EXERCISE DETAILS:
Output every line of the data exactly as it appears.

MATERIAL TO PROCESS:
(* ===== verification/AdminTypes.v ===== *)
(** * The administrative API's data ([internal/admin/types.go])

    Requests and results of the administrative service, and the opaque page
    cursors: JSON in unpadded URL-safe Base64. The JSON codec is a parameter;
    the encoding around it, its checks and its limits are the source's. *)
From Stdlib Require Import ZArith String.
From stdpp Require Import base gmap strings list.
From S2P Require Import Prelude GoStrings Base64 Schema.

Open Scope Z_scope.
Local Open Scope emitlane_scope.

Definition DefaultPageSize : Z := 50.
Definition MaxPageSize : Z := 200.
Definition MaxReplayBatch : Z := 1000.

(** The zero [time.Time], 1 January of year 1, counted from the Unix epoch. *)
Definition zero_time : time := -62135596800 * Second.
Definition IsZero (t : time) : bool := t =? zero_time.

Definition is_blank (s : string) : bool := bool_decide (TrimSpace s = ""%string).

Module Admin.

Record Event : Type := MkEvent {
  ID : uuid;
  Destination : string;
  Type_ : string;
  ContentType : string;
  SchemaVersion : Z;
  CorrelationID : string;
  CausationID : string;
  Status : string;
  Attempts : Z;
  AvailableAt : time;
  LeaseOwner : string;
  LeaseUntil : option time;
  LastError : string;
  CreatedAt : time;
  DeliveredAt : option time;
  PayloadSize : Z;
  ReplayedFromEventID : option uuid;
  ReplayBatchID : option uuid;
  OrderingKey : string;
  OrderingSequence : Z;
  OrderingPartition : option Z;
  KeyBase64 : option string;
  PayloadBase64 : option string;
  Headers : gmap string string;
}.

Record Cursor : Type := MkCursor { cur_CreatedAt : time; cur_ID : uuid }.

Record EventFilter : Type := MkEventFilter {
  f_Statuses : list string;
  f_Destination : string;
  f_EventType : string;
  f_CreatedFrom : option time;
  f_CreatedTo : option time;
  f_ReplayBatchID : option uuid;
  f_Cursor : option Cursor;
  f_Limit : Z;
}.

Definition HasSelector (f : EventFilter) : bool :=
  negb (bool_decide (f_Statuses f = [])) || negb (is_blank (f_Destination f))
  || negb (is_blank (f_EventType f)) || not_null (f_CreatedFrom f) || not_null (f_CreatedTo f)
  || not_null (f_ReplayBatchID f).

Record EventPage : Type := MkEventPage { Events : list Event; NextCursor : string }.

Record ControlState : Type := MkControlState {
  Paused : bool;
  Reason : string;
  UpdatedAt : time;
  UpdatedBy : string;
}.

Record AuditRecord : Type := MkAuditRecord {
  ar_ID : uuid;
  ar_Action : string;
  ar_Actor : string;
  ar_Reason : string;
  ar_RequestID : string;
  ar_TargetEventID : option uuid;
  ar_ReplayBatchID : option uuid;
  ar_Details : gmap string json;
  ar_CreatedAt : time;
}.

Record AuditFilter : Type := MkAuditFilter {
  af_Action : string;
  af_Cursor : option Cursor;
  af_Limit : Z;
}.

Record AuditPage : Type := MkAuditPage { Records : list AuditRecord; ap_NextCursor : string }.

Record Mutation : Type := MkMutation {
  mu_Actor : string;
  mu_Reason : string;
  mu_RequestID : string;
  mu_Traceparent : string;
  mu_Tracestate : string;
  mu_OrderingMode : string;
}.

Record ReplayPreview : Type := MkReplayPreview {
  pv_Count : Z;
  pv_Sample : list Event;
  pv_Limit : Z;
}.

Record ReplayResult : Type := MkReplayResult {
  rp_ReplayBatchID : uuid;
  rp_Created : Z;
  rp_EventIDs : list uuid;
}.

(** ** Cursors *)

(** Bytes the JSON decoder skips between values. *)
Definition json_space (b : N) : bool :=
  (N.eqb b 32 || N.eqb b 9 || N.eqb b 10 || N.eqb b 13)%N.
(** A further [Decode] returns [io.EOF]. *)
Definition at_EOF (rest : string) : bool := forallb json_space (bytes rest).

Section cursor.
(** [json.Marshal] of a cursor and [Decode] with unknown fields disallowed: the
    first value and the input after it. *)
Context (json_Marshal : Cursor -> string) (json_Decode : string -> option (Cursor * string)).

Definition EncodeCursor (c : Cursor) : res string :=
  fail_if IsZero (cur_CreatedAt c) || bool_decide (cur_ID c = uuid_Nil)
    with ErrAdminInvalid "cursor is incomplete";
  Ok (RawURLEncoding_EncodeToString (json_Marshal c)).

Definition DecodeCursor (value : string) : res (option Cursor) :=
  if is_blank value then Ok None else
  fail_if 1024 <? go_len value with ErrAdminInvalid "cursor is too long";
  match RawURLEncoding_DecodeString value with
  | None => Err (ErrAdminInvalid "malformed cursor")
  | Some raw =>
      match json_Decode raw with
      | None => Err (ErrAdminInvalid "malformed cursor")
      | Some (c, rest) =>
          fail_if IsZero (cur_CreatedAt c) || bool_decide (cur_ID c = uuid_Nil)
            with ErrAdminInvalid "malformed cursor";
          fail_if negb (at_EOF rest) with ErrAdminInvalid "malformed cursor";
          Ok (Some c)
      end
  end.

(** What the JSON codec is relied on for: a marshalled cursor is a single short
    value that decodes to the same instant and identifier. *)
Definition cursor_codec (c : Cursor) : Prop :=
  json_Decode (json_Marshal c) = Some (c, ""%string) /\
  0 < go_len (json_Marshal c) <= 768.

(** ** Round trip *)

Lemma is_blank_encoded raw :
  0 < go_len raw -> is_blank (RawURLEncoding_EncodeToString raw) = false.
Proof.
  intros Hr. apply bool_decide_eq_false. rewrite RawURL_no_space. intros He.
  pose proof (RawURL_length raw) as Hl. rewrite He in Hl. unfold go_len in Hr. cbn in Hl.
  Z.to_euclidean_division_equations. lia.
Qed.

Lemma DecodeCursor_EncodeCursor c :
  cursor_codec c -> IsZero (cur_CreatedAt c) = false -> cur_ID c <> uuid_Nil ->
  exists s, EncodeCursor c = Ok s /\ DecodeCursor s = Ok (Some c).
Proof.
  intros [Hc Hl] Ht Hi. exists (RawURLEncoding_EncodeToString (json_Marshal c)).
  assert (IsZero (cur_CreatedAt c) || bool_decide (cur_ID c = uuid_Nil) = false) as Hz
    by (rewrite Ht; by apply bool_decide_eq_false).
  unfold EncodeCursor, DecodeCursor. rewrite Hz. split; [done|].
  rewrite is_blank_encoded by lia.
  assert ((1024 <? go_len (RawURLEncoding_EncodeToString (json_Marshal c))) = false) as ->.
  { apply Z.ltb_ge. unfold go_len in *. rewrite RawURL_length.
    Z.to_euclidean_division_equations. lia. }
  by rewrite RawURL_round_trip, Hc, Hz.
Qed.

(** Only complete cursors are handed out. *)
Lemma EncodeCursor_ok c s :
  EncodeCursor c = Ok s -> IsZero (cur_CreatedAt c) = false /\ cur_ID c <> uuid_Nil.
Proof.
  unfold EncodeCursor. intros H. destruct_match H; [done|]. by bool_to_prop.
Qed.

End cursor.

End Admin.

EXERCISE SOLUTION:
(* ===== verification/AdminTypes.v ===== *)
(** * The administrative API's data ([internal/admin/types.go])

    Requests and results of the administrative service, and the opaque page
    cursors: JSON in unpadded URL-safe Base64. The JSON codec is a parameter;
    the encoding around it, its checks and its limits are the source's. *)
From Stdlib Require Import ZArith String.
From stdpp Require Import base gmap strings list.
From S2P Require Import Prelude GoStrings Base64 Schema.

Open Scope Z_scope.
Local Open Scope emitlane_scope.

Definition DefaultPageSize : Z := 50.
Definition MaxPageSize : Z := 200.
Definition MaxReplayBatch : Z := 1000.

(** The zero [time.Time], 1 January of year 1, counted from the Unix epoch. *)
Definition zero_time : time := -62135596800 * Second.
Definition IsZero (t : time) : bool := t =? zero_time.

Definition is_blank (s : string) : bool := bool_decide (TrimSpace s = ""%string).

Module Admin.

Record Event : Type := MkEvent {
  ID : uuid;
  Destination : string;
  Type_ : string;
  ContentType : string;
  SchemaVersion : Z;
  CorrelationID : string;
  CausationID : string;
  Status : string;
  Attempts : Z;
  AvailableAt : time;
  LeaseOwner : string;
  LeaseUntil : option time;
  LastError : string;
  CreatedAt : time;
  DeliveredAt : option time;
  PayloadSize : Z;
  ReplayedFromEventID : option uuid;
  ReplayBatchID : option uuid;
  OrderingKey : string;
  OrderingSequence : Z;
  OrderingPartition : option Z;
  KeyBase64 : option string;
  PayloadBase64 : option string;
  Headers : gmap string string;
}.

Record Cursor : Type := MkCursor { cur_CreatedAt : time; cur_ID : uuid }.

Record EventFilter : Type := MkEventFilter {
  f_Statuses : list string;
  f_Destination : string;
  f_EventType : string;
  f_CreatedFrom : option time;
  f_CreatedTo : option time;
  f_ReplayBatchID : option uuid;
  f_Cursor : option Cursor;
  f_Limit : Z;
}.

Definition HasSelector (f : EventFilter) : bool :=
  negb (bool_decide (f_Statuses f = [])) || negb (is_blank (f_Destination f))
  || negb (is_blank (f_EventType f)) || not_null (f_CreatedFrom f) || not_null (f_CreatedTo f)
  || not_null (f_ReplayBatchID f).

Record EventPage : Type := MkEventPage { Events : list Event; NextCursor : string }.

Record ControlState : Type := MkControlState {
  Paused : bool;
  Reason : string;
  UpdatedAt : time;
  UpdatedBy : string;
}.

Record AuditRecord : Type := MkAuditRecord {
  ar_ID : uuid;
  ar_Action : string;
  ar_Actor : string;
  ar_Reason : string;
  ar_RequestID : string;
  ar_TargetEventID : option uuid;
  ar_ReplayBatchID : option uuid;
  ar_Details : gmap string json;
  ar_CreatedAt : time;
}.

Record AuditFilter : Type := MkAuditFilter {
  af_Action : string;
  af_Cursor : option Cursor;
  af_Limit : Z;
}.

Record AuditPage : Type := MkAuditPage { Records : list AuditRecord; ap_NextCursor : string }.

Record Mutation : Type := MkMutation {
  mu_Actor : string;
  mu_Reason : string;
  mu_RequestID : string;
  mu_Traceparent : string;
  mu_Tracestate : string;
  mu_OrderingMode : string;
}.

Record ReplayPreview : Type := MkReplayPreview {
  pv_Count : Z;
  pv_Sample : list Event;
  pv_Limit : Z;
}.

Record ReplayResult : Type := MkReplayResult {
  rp_ReplayBatchID : uuid;
  rp_Created : Z;
  rp_EventIDs : list uuid;
}.

(** ** Cursors *)

(** Bytes the JSON decoder skips between values. *)
Definition json_space (b : N) : bool :=
  (N.eqb b 32 || N.eqb b 9 || N.eqb b 10 || N.eqb b 13)%N.
(** A further [Decode] returns [io.EOF]. *)
Definition at_EOF (rest : string) : bool := forallb json_space (bytes rest).

Section cursor.
(** [json.Marshal] of a cursor and [Decode] with unknown fields disallowed: the
    first value and the input after it. *)
Context (json_Marshal : Cursor -> string) (json_Decode : string -> option (Cursor * string)).

Definition EncodeCursor (c : Cursor) : res string :=
  fail_if IsZero (cur_CreatedAt c) || bool_decide (cur_ID c = uuid_Nil)
    with ErrAdminInvalid "cursor is incomplete";
  Ok (RawURLEncoding_EncodeToString (json_Marshal c)).

Definition DecodeCursor (value : string) : res (option Cursor) :=
  if is_blank value then Ok None else
  fail_if 1024 <? go_len value with ErrAdminInvalid "cursor is too long";
  match RawURLEncoding_DecodeString value with
  | None => Err (ErrAdminInvalid "malformed cursor")
  | Some raw =>
      match json_Decode raw with
      | None => Err (ErrAdminInvalid "malformed cursor")
      | Some (c, rest) =>
          fail_if IsZero (cur_CreatedAt c) || bool_decide (cur_ID c = uuid_Nil)
            with ErrAdminInvalid "malformed cursor";
          fail_if negb (at_EOF rest) with ErrAdminInvalid "malformed cursor";
          Ok (Some c)
      end
  end.

(** What the JSON codec is relied on for: a marshalled cursor is a single short
    value that decodes to the same instant and identifier. *)
Definition cursor_codec (c : Cursor) : Prop :=
  json_Decode (json_Marshal c) = Some (c, ""%string) /\
  0 < go_len (json_Marshal c) <= 768.

(** ** Round trip *)

Lemma is_blank_encoded raw :
  0 < go_len raw -> is_blank (RawURLEncoding_EncodeToString raw) = false.
Proof.
  intros Hr. apply bool_decide_eq_false. rewrite RawURL_no_space. intros He.
  pose proof (RawURL_length raw) as Hl. rewrite He in Hl. unfold go_len in Hr. cbn in Hl.
  Z.to_euclidean_division_equations. lia.
Qed.

Lemma DecodeCursor_EncodeCursor c :
  cursor_codec c -> IsZero (cur_CreatedAt c) = false -> cur_ID c <> uuid_Nil ->
  exists s, EncodeCursor c = Ok s /\ DecodeCursor s = Ok (Some c).
Proof.
  intros [Hc Hl] Ht Hi. exists (RawURLEncoding_EncodeToString (json_Marshal c)).
  assert (IsZero (cur_CreatedAt c) || bool_decide (cur_ID c = uuid_Nil) = false) as Hz
    by (rewrite Ht; by apply bool_decide_eq_false).
  unfold EncodeCursor, DecodeCursor. rewrite Hz. split; [done|].
  rewrite is_blank_encoded by lia.
  assert ((1024 <? go_len (RawURLEncoding_EncodeToString (json_Marshal c))) = false) as ->.
  { apply Z.ltb_ge. unfold go_len in *. rewrite RawURL_length.
    Z.to_euclidean_division_equations. lia. }
  by rewrite RawURL_round_trip, Hc, Hz.
Qed.

(** Only complete cursors are handed out. *)
Lemma EncodeCursor_ok c s :
  EncodeCursor c = Ok s -> IsZero (cur_CreatedAt c) = false /\ cur_ID c <> uuid_Nil.
Proof.
  unfold EncodeCursor. intros H. destruct_match H; [done|]. by bool_to_prop.
Qed.

End cursor.

End Admin.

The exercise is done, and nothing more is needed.